(Collected data)
━━━━
(** [X_train[indices]] on the flattened training set: the [(k, d)] array of
    the training rows listed in [idxs]. *)
Definition selected_rows (k d : nat) (train : list Q) (idxs : list nat)
  : ndarray :=
  mk_ndarray [k; d] (concat (map (fun j => row d j train) idxs)).

(** Indices compared by a key. *)
Definition key_le (key : nat -> Q) (a b : nat) : Prop := key a <= key b.

(** What scikit-learn documents for [kneighbors] on a fitted index: for
    [1 <= n_neighbors <= n] and queries of the training dimension, one row of
    indices per query, the nearest [n_neighbors] training points in order of
    increasing distance. *)
Definition kneighbors_contract
  (kneighbors : ndarray -> Z -> ndarray -> result (list (list nat))) : Prop :=
  forall train n_neighbors queries n d m,
    shape train = [n; d] -> length (data train) = (n * d)%nat ->
    shape queries = [m; d] -> length (data queries) = (m * d)%nat ->
    (1 <= d)%nat -> (1 <= n_neighbors <= Z.of_nat n)%Z ->
    exists idx,
      kneighbors train n_neighbors queries = Ok idx /\
      length idx = m /\
      forall r, (r < m)%nat ->
        k_nearest n d (data train) (row d r (data queries))
          (Z.to_nat n_neighbors) (nth r idx []).

(** ** Sample runs *)

(** A world in which nothing has happened yet, over the raw stream [f]. *)
Definition fresh_world (f : nat -> Z) : world := mk_world f 0 [].

(** A world whose raw random stream is 0, 1, 2, ... *)
Definition ex_world : world := fresh_world (fun i => Z.of_nat i).

(** The instance [[1, 1]] and the feature range [[0, 2], [0, 2]]. *)
Definition ex_x : ndarray := mk_ndarray [1%nat; 2%nat] [1; 1].
Definition ex_range : FeatureRange := [(0, 2); (0, 2)].

(** The grid sample around [ex_x] for the default [epsilon = 0.04] and
    [res = 100], three samples, and the same for [epsilon = 0]. *)
Definition ex_grid_sample : ndarray :=
  Eval vm_compute in
    match fst (_sample_gridSampling ex_x (Some ex_range) (4 # 100) 3 100
                 ex_world) with
    | Ok X => X
    | Raise _ => mk_ndarray [] []
    end.


(** A stand-in for the logarithm in sample runs (its first-order expansion
    at one); the regressor runs do not use it. *)
Definition ex_log (p : Q) : Q := p - 1.

(** The regressor [v |-> v[0] + v[1]] and the same shifted by one. *)
Definition ex_linear : ndarray -> ndarray := affine_fn [1; 1] 0.

(** A classifier with two constant class probabilities. *)
Definition ex_classifier (batch : ndarray) : ndarray :=
  let n := hd 0%nat (shape batch) in
  mk_ndarray [n; 2%nat] (flat_map (fun _ => [1 # 4; 3 # 4]) (seq 0 n)).

(** The training set [[0,0],[1,1],[2,2]]. *)
Definition ex_train : ndarray := mk_ndarray [3%nat; 2%nat] [0; 0; 1; 1; 2; 2].

(** A scoring run of the regressor on a grid neighbourhood of three
    samples. *)
Definition ex_grid_run : result scores * world :=
  _linearity_measure ex_log exact_kneighbors ex_linear ex_x None
    (Some ex_range) "gridSampling" (4 # 100) 3 100 None "regressor" ex_world.

Definition ex_grid_scores : scores :=
  Eval vm_compute in
    match fst ex_grid_run with
    | Ok s => s
    | Raise _ => mk_scores [] []
    end.

(** A scoring run of the classifier on the two nearest training points. *)
Definition ex_classifier_run : result scores * world :=
  _linearity_measure ex_log exact_kneighbors ex_classifier ex_x (Some ex_train)
    None "knn" (4 # 100) 2 100 None "classifier" ex_world.

(** The same grid run with no samples at all. *)
Definition ex_empty_run : result scores * world :=
  _linearity_measure ex_log exact_kneighbors ex_linear ex_x None
    (Some ex_range) "gridSampling" (4 # 100) 0 100 None "regressor" ex_world.

(** One 2x2 instance and a training set of two 2x2 instances. *)
Definition ex_image_x : ndarray :=
  mk_ndarray [1%nat; 2%nat; 2%nat] [1; 1; 1; 1].

Definition ex_image_train : ndarray :=
  mk_ndarray [2%nat; 2%nat; 2%nat] [0; 0; 0; 0; 1; 1; 1; 2].






(** ** Vocabulary of the further statements *)

(** The weighted sum [u * a0 + v * a1] of two flattened instances. *)
Definition superposition (a0 a1 : Q) (u v : list Q) : list Q :=
  map (fun p => fst p * a0 + snd p * a1) (combine u v).

(** A regressor that sends each instance of the batch, flattened, through
    [f]. *)
Definition rowwise_fn (f : list Q -> Q) (batch : ndarray) : ndarray :=
  let n := hd 0%nat (shape batch) in
  let w := size_of (tl (shape batch)) in
  mk_ndarray [n] (map (fun r => f (row w r (data batch))) (seq 0 n)).

(** A classifier that sends each instance of the batch, flattened, through
    [f], which returns [C] class probabilities. *)
Definition rowwise_classifier (C : nat) (f : list Q -> list Q)
  (batch : ndarray) : ndarray :=
  let n := hd 0%nat (shape batch) in
  let w := size_of (tl (shape batch)) in
  mk_ndarray [n; C] (flat_map (fun r => f (row w r (data batch))) (seq 0 n)).

(** The mean over [count] entries, from entry [start] on, of the squared
    differences of two arrays. *)
Definition mean_squared_difference (a b : list Q) (start count : nat)
  : npfloat :=
  np_mean (map (fun u => (nth (start + u) a 0 - nth (start + u) b 0) ^ 2)
               (seq 0 count)).

(** ** Further sample runs *)

(** A quadratic regressor, [v |-> v . v], acting instance by instance, and
    the regression scorer on the grid sample around [ex_x]. *)
Definition ex_quadratic (v : list Q) : Q := dot v v.

Definition ex_scorer_run : result (ndarray * ndarray * scores) * world :=
  _calculate_linearity_regression (rowwise_fn ex_quadratic) ex_x [2%nat]
    ex_grid_sample [1 # 2; 1 # 2] ex_world.

Definition ex_scorer_result : ndarray * ndarray * scores :=
  Eval vm_compute in
    match fst ex_scorer_run with
    | Ok r => r
    | Raise _ => (mk_ndarray [] [], mk_ndarray [] [], mk_scores [] [])
    end.

Definition ex_out_sum : ndarray := Eval vm_compute in fst (fst ex_scorer_result).
Definition ex_sum_out : ndarray := Eval vm_compute in snd (fst ex_scorer_result).
Definition ex_score : scores := Eval vm_compute in snd ex_scorer_result.

(** A classifier with two classes whose probabilities depend on the first
    feature, and the classifier scorer on the same sample. *)
Definition ex_probs (v : list Q) : list Q :=
  [nth 0 v 0 * nth 0 v 0 * (1 # 4); 1 - nth 0 v 0 * nth 0 v 0 * (1 # 4)].

Definition ex_classifier_scorer_run
  : result (ndarray * ndarray * scores) * world :=
  _calculate_linearity_measure ex_log (rowwise_classifier 2 ex_probs) ex_x
    [2%nat] ex_grid_sample [1 # 2; 1 # 2] ex_world.

Definition ex_classifier_scorer_result : ndarray * ndarray * scores :=
  Eval vm_compute in
    match fst ex_classifier_scorer_run with
    | Ok r => r
    | Raise _ => (mk_ndarray [] [], mk_ndarray [] [], mk_scores [] [])
    end.

Definition ex_log_out_sum : ndarray :=
  Eval vm_compute in fst (fst ex_classifier_scorer_result).
Definition ex_log_sum_out : ndarray :=
  Eval vm_compute in snd (fst ex_classifier_scorer_result).
Definition ex_log_score : scores :=
  Eval vm_compute in snd ex_classifier_scorer_result.





(** A feature range with a row too many for [ex_x]. *)
Definition ex_long_range : FeatureRange := [(0, 2); (0, 2); (0, 2)].

(** The nearest-neighbour sampler on [ex_x] and [ex_train]. *)
Definition ex_knn_sampler_run : result ndarray * world :=
  _sample_knn exact_kneighbors ex_x ex_train 2 ex_world.

Definition ex_knn_sample : ndarray :=
  Eval vm_compute in
    match fst ex_knn_sampler_run with
    | Ok X => X
    | Raise _ => mk_ndarray [] []
    end.

(** A facade set up for grid sampling, and the same after [fit(ex_train)]. *)
Definition ex_facade : LinearityMeasure :=
  LinearityMeasure_init "gridSampling" (4 # 100) 3 100 None "regressor" false.

Definition ex_fitted : LinearityMeasure :=
  Eval vm_compute in
    match LinearityMeasure_fit ex_facade ex_train with
    | Ok self => self
    | Raise _ => ex_facade
    end.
━━━━
What to produce> Your response should consist solely of the lines from the one containing "match LinearityMeasure_fit ex_facade" to the end of the entries, both ends included, exactly as they appear.

Expected output>
    match LinearityMeasure_fit ex_facade ex_train with
    | Ok self => self
    | Raise _ => ex_facade
    end.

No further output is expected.